What you will do =>
Where the word "Some" occurs in a line of the listing below, copy that line.

Data for review =>
(** A change leaves a held write held, unless its result was recorded. *)
Lemma row_change_keeps w o op bk :
  row_change (Some w) o -> row_for op bk w ->
  (exists w', o = Some w' /\ row_for op bk w') \/ recorded_row w.
Proof.
  intros Hc Hw. inversion Hc as [|p set w0 now Hu Hp|p w0 Hr Hp]; subst.
  - destruct Hu; cbn beta in Hp;
      try (exfalso; by eapply idle_not_for); try (right; by eapply recorded_where);
      left; eexists; (split; [done|]); rewrite row_for_stored; try done.
    unfold where_expired in Hp. b2p. destruct Hw as [Ho Hb]. split; cbn.
    + by eapply col_eq_trans.
    + by eapply col_eq_trans.
  - destruct Hr; [exfalso; by eapply idle_not_for|right; by eapply recorded_where].
Qed.

Lemma ran_last m l m' : ran m l m' -> m' ∈ l.
Proof. induction 1; [by left|by right]. Qed.

Lemma step_keeps k op bk m m' :
  repository_step m m' -> holds_row k op bk m -> holds_row k op bk m' \/ holds_recorded_row k op bk m.
Proof.
  intros [->|(k' & o & Hc & ->)]; [by left|]. intros (w & Hw & Hf). destruct (decide (k' = index_key k)) as [->|Hne].
  - rewrite Hw in Hc. destruct (row_change_keeps _ _ _ _ Hc Hf) as [(w' & -> & Hf')|Hr].
    + left. exists w'. by rewrite lookup_set_row.
    + right. by exists w.
  - left. exists w. by rewrite lookup_set_row_ne.
Qed.

Lemma ran_keeps k op bk m l m' :
  ran m l m' -> holds_row k op bk m -> holds_row k op bk m' \/ Exists (holds_recorded_row k op bk) l.
Proof.
  induction 1 as [|m m1 l m' Hs _ IH]; intros Hm; [by left|].
  destruct (step_keeps _ _ _ _ _ Hs Hm) as [H1|H1]; [|right; by left].
  destruct (IH H1) as [?|?]; [by left|right; by right].
Qed.

End record.

(** ** Calls of one client *)

Section calls.
Context `{DC : DatabaseConventions} {D : Type} `{DB : WorkflowDatabase D} {DBL : WorkflowDatabaseLaws D}.

(** A statement is a step of the table, when it is one of the repository's. *)
Lemma ran_snoc m l m1 m2 : ran m l m1 -> repository_step m1 m2 -> ran m (l ++ [m2]) m2.
Proof.
  induction 1 as [m|m m1' l m' Hs _ IH]; intros H; cbn.
  - eapply ran_step; [exact H|apply ran_done].
  - eapply ran_step; [exact Hs|by apply IH].
Qed.

Definition preserved (P : workflow_table -> Prop) : Prop :=
  forall m m', repository_step m m' -> P m -> P m'.

Definition was_recorded_row (k : AgentWorkflowKey) (op bk : string) (d : D) : Prop :=
  Exists (holds_recorded_row k op bk) (db_past d).
Definition row_kept (k : AgentWorkflowKey) (op bk : string) (d : D) : Prop :=
  holds_row k op bk (db_rows d) \/ was_recorded_row k op bk d.

Lemma between_kept k op bk d d' m :
  between d d' m -> row_kept k op bk d -> holds_row k op bk m \/ was_recorded_row k op bk d'.
Proof.
  intros (l & Hr & Hp) H. unfold was_recorded_row. rewrite Hp, Exists_app.
  destruct H as [H|H]; [|by right; left]. destruct (ran_keeps _ _ _ _ _ _ Hr H); tauto.
Qed.

(** Others ran, then possibly one step of this client's own. *)
Lemma statement_keeps k op bk d d' m :
  between d d' m -> (repository_step m (db_rows d') \/ db_rows d' = m) ->
  row_kept k op bk d -> row_kept k op bk d'.
Proof.
  intros Hb Hs H. destruct (between_kept _ _ _ _ _ _ Hb H) as [Hm|Hr]; [|by right].
  destruct Hs as [Hs|Hs]; [|left; by rewrite Hs].
  destruct (step_keeps _ _ _ _ _ Hs Hm) as [?|Hr]; [by left|right].
  destruct Hb as (l & Hran & Hp). unfold was_recorded_row. rewrite Hp, Exists_app. right.
  apply Exists_exists. exists m. split; [by eapply ran_last|done].
Qed.

(** Under the plugin a statement on a row of the context's tenant is the
    repository's own. *)
Lemma scoped_set_same t set w p :
  repository_update p set -> rk_TenantID (aw_Key w) = t -> forceSetTenantID t (set w) = set w.
Proof. intros H Ht. destruct H, w as [[] ? ? ? ? ?]; cbn in *; by subst. Qed.

Lemma updated_step k ctx p set p' set' m m' :
  repository_update p set -> tenantScopeWhere ctx p = Ok p' -> tenantScopeUpdate ctx set = Ok set' ->
  updated k p' set' m m' -> repository_step m m'.
Proof.
  unfold tenantScopeWhere, tenantScopeUpdate. intros Hu Hp Hs (w & now & Hw & Hpw & _ & ->).
  right. exists (index_key k), (Some (store_times (touched now (set w)))).
  rewrite Hw. destruct (SkipTenantScopeFrom ctx).
  - injection Hp as <-. injection Hs as <-. split; [by econstructor|done].
  - destruct (tenantIDFromCtx ctx) as [t|]; [|done]. injection Hp as <-. injection Hs as <-.
    cbn beta in Hpw. b2p. split; [by econstructor|]. cbn [set_row]. by rewrite (scoped_set_same t set w p).
Qed.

Task output =>
  row_change (Some w) o -> row_for op bk w ->
  (exists w', o = Some w' /\ row_for op bk w') \/ recorded_row w.
  right. exists (index_key k), (Some (store_times (touched now (set w)))).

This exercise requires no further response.